| Data listing |
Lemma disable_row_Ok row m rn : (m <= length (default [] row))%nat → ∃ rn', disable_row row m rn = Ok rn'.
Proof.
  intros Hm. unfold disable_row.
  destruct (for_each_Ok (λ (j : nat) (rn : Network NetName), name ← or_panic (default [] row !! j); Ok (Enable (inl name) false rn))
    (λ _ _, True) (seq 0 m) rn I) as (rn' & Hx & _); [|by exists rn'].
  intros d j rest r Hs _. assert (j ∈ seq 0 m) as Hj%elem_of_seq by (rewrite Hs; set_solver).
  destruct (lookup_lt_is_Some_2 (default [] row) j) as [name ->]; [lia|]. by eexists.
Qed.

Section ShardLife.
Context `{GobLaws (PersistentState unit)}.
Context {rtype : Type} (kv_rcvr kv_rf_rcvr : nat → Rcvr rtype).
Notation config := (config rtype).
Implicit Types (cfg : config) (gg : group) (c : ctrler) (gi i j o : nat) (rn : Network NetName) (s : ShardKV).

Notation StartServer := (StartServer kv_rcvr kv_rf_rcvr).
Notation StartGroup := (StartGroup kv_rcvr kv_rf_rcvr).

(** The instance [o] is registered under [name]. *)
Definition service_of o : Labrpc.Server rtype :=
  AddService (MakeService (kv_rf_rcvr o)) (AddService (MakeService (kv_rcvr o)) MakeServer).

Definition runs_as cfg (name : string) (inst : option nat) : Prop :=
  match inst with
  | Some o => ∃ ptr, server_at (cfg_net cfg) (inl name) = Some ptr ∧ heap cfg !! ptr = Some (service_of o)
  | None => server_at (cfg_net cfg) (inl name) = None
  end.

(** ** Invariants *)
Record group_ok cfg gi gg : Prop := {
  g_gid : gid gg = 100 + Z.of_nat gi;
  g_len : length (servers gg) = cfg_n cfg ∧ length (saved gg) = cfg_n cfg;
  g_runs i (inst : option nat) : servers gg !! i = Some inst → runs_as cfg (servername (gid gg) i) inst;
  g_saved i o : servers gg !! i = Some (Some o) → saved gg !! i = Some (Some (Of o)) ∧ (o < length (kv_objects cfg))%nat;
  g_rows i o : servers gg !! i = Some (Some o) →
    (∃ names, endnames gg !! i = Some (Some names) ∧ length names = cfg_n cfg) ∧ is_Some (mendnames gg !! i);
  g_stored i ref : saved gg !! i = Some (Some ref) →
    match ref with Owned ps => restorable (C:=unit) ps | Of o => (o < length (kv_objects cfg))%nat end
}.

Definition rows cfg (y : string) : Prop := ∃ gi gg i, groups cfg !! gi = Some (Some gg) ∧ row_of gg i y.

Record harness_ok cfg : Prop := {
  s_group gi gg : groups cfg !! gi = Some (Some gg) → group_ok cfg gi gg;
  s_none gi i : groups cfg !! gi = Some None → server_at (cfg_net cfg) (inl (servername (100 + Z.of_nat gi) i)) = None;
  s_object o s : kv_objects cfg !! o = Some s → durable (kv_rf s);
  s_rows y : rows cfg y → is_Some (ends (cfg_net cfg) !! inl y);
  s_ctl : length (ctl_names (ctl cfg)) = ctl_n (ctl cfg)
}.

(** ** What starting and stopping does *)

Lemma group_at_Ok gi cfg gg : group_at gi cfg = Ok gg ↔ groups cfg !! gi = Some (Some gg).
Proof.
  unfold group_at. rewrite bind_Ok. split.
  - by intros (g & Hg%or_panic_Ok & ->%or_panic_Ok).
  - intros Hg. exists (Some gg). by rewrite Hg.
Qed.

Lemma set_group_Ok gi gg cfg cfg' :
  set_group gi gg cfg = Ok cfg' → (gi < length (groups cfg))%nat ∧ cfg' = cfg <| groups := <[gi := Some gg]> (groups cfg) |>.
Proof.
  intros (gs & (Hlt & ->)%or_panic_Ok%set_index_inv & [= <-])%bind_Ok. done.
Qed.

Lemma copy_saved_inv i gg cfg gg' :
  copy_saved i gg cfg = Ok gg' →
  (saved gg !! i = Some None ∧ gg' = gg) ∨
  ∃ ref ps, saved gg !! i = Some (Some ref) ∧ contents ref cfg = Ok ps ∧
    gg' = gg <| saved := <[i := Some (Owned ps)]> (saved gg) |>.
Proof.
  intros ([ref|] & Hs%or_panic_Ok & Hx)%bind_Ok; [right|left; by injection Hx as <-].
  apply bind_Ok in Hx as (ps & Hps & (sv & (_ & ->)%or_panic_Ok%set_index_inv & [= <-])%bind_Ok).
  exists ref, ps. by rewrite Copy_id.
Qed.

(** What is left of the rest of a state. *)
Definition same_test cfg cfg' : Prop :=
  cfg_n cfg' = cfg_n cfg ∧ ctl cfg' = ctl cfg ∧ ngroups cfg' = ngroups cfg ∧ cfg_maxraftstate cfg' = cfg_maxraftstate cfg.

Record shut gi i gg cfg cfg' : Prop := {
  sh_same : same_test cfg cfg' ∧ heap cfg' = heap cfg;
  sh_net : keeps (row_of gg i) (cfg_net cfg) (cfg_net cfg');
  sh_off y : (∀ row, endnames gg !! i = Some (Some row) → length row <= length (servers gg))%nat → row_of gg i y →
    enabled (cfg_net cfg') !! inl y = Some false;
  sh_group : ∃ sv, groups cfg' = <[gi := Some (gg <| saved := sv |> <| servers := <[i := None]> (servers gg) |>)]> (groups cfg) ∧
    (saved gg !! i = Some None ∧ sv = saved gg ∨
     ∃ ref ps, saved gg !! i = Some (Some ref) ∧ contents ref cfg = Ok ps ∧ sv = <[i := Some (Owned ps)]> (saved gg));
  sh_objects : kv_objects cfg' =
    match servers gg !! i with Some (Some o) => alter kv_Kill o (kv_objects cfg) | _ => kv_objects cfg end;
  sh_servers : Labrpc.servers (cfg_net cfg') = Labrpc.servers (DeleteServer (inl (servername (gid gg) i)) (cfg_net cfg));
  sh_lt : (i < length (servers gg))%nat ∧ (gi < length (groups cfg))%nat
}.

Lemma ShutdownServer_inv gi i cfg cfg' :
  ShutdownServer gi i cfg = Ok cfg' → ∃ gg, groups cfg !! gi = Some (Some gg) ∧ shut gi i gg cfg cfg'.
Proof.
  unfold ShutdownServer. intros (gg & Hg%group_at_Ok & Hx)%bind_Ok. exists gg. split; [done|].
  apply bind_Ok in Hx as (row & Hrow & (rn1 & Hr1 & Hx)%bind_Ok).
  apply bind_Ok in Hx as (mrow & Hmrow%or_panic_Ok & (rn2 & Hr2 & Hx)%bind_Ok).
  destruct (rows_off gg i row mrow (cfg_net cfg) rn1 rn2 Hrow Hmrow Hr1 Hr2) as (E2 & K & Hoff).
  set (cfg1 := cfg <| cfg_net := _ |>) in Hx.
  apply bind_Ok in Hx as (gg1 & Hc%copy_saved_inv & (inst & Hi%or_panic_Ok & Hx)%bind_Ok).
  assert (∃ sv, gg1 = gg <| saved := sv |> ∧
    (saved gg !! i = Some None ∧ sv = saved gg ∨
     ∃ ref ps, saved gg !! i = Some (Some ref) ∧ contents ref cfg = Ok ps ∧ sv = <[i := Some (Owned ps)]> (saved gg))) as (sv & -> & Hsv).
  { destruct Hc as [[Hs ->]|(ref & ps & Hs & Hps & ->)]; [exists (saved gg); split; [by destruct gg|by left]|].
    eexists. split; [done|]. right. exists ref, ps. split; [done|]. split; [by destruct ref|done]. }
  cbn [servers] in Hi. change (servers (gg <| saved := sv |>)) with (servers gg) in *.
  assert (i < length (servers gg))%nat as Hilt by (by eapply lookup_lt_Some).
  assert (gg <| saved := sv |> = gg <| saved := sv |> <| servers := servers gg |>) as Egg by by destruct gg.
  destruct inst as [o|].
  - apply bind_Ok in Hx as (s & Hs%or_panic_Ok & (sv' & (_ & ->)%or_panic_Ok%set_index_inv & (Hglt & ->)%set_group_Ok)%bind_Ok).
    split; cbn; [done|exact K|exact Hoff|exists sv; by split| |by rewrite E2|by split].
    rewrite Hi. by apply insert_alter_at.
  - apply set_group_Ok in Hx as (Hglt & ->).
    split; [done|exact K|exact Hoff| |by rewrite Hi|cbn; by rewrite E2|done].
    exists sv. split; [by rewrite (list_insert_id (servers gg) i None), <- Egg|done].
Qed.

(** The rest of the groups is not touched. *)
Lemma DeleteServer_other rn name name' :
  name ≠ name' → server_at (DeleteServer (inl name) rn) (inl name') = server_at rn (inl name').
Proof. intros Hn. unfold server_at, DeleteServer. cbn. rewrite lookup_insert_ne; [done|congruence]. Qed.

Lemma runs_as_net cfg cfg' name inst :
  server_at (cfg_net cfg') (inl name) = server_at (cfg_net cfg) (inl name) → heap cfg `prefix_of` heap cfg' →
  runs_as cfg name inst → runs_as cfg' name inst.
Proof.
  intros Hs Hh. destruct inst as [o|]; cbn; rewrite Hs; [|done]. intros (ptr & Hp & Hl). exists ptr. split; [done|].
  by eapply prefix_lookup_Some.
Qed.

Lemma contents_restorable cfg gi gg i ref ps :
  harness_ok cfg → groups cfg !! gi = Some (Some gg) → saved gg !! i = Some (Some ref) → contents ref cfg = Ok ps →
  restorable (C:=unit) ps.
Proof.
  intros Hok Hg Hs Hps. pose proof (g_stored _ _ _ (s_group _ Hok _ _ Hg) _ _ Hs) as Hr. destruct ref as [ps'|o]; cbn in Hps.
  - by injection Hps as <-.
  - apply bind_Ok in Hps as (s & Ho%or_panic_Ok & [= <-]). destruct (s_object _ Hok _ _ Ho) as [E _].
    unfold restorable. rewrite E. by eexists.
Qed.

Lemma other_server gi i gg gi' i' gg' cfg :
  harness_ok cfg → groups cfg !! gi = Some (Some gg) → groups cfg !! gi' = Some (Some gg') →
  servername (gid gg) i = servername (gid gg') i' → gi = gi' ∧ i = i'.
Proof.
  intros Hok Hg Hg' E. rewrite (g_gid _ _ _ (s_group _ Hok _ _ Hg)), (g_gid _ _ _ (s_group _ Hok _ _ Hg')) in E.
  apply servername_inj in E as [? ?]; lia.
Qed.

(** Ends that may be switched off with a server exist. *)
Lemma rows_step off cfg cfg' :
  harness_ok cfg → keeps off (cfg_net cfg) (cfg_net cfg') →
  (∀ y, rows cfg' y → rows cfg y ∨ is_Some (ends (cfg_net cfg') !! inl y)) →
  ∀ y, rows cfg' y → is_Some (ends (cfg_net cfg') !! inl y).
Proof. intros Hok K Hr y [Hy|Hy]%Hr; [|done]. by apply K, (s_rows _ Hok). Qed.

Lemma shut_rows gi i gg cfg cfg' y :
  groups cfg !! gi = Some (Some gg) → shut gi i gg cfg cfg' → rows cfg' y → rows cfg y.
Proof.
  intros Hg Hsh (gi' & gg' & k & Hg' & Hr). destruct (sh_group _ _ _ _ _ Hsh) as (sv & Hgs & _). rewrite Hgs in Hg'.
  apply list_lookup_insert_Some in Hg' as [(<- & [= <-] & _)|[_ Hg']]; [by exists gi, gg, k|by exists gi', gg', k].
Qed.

| Work to be completed |
Would you please copy exactly the part of the entries above that begins at the line containing "Definition service_of o" and ends at the line containing "unfold group_at. rewrite bind_Ok. split.", both lines included?

| Result below |
Definition service_of o : Labrpc.Server rtype :=
  AddService (MakeService (kv_rf_rcvr o)) (AddService (MakeService (kv_rcvr o)) MakeServer).

Definition runs_as cfg (name : string) (inst : option nat) : Prop :=
  match inst with
  | Some o => ∃ ptr, server_at (cfg_net cfg) (inl name) = Some ptr ∧ heap cfg !! ptr = Some (service_of o)
  | None => server_at (cfg_net cfg) (inl name) = None
  end.

(** ** Invariants *)
Record group_ok cfg gi gg : Prop := {
  g_gid : gid gg = 100 + Z.of_nat gi;
  g_len : length (servers gg) = cfg_n cfg ∧ length (saved gg) = cfg_n cfg;
  g_runs i (inst : option nat) : servers gg !! i = Some inst → runs_as cfg (servername (gid gg) i) inst;
  g_saved i o : servers gg !! i = Some (Some o) → saved gg !! i = Some (Some (Of o)) ∧ (o < length (kv_objects cfg))%nat;
  g_rows i o : servers gg !! i = Some (Some o) →
    (∃ names, endnames gg !! i = Some (Some names) ∧ length names = cfg_n cfg) ∧ is_Some (mendnames gg !! i);
  g_stored i ref : saved gg !! i = Some (Some ref) →
    match ref with Owned ps => restorable (C:=unit) ps | Of o => (o < length (kv_objects cfg))%nat end
}.

Definition rows cfg (y : string) : Prop := ∃ gi gg i, groups cfg !! gi = Some (Some gg) ∧ row_of gg i y.

Record harness_ok cfg : Prop := {
  s_group gi gg : groups cfg !! gi = Some (Some gg) → group_ok cfg gi gg;
  s_none gi i : groups cfg !! gi = Some None → server_at (cfg_net cfg) (inl (servername (100 + Z.of_nat gi) i)) = None;
  s_object o s : kv_objects cfg !! o = Some s → durable (kv_rf s);
  s_rows y : rows cfg y → is_Some (ends (cfg_net cfg) !! inl y);
  s_ctl : length (ctl_names (ctl cfg)) = ctl_n (ctl cfg)
}.

(** ** What starting and stopping does *)

Lemma group_at_Ok gi cfg gg : group_at gi cfg = Ok gg ↔ groups cfg !! gi = Some (Some gg).
Proof.
  unfold group_at. rewrite bind_Ok. split.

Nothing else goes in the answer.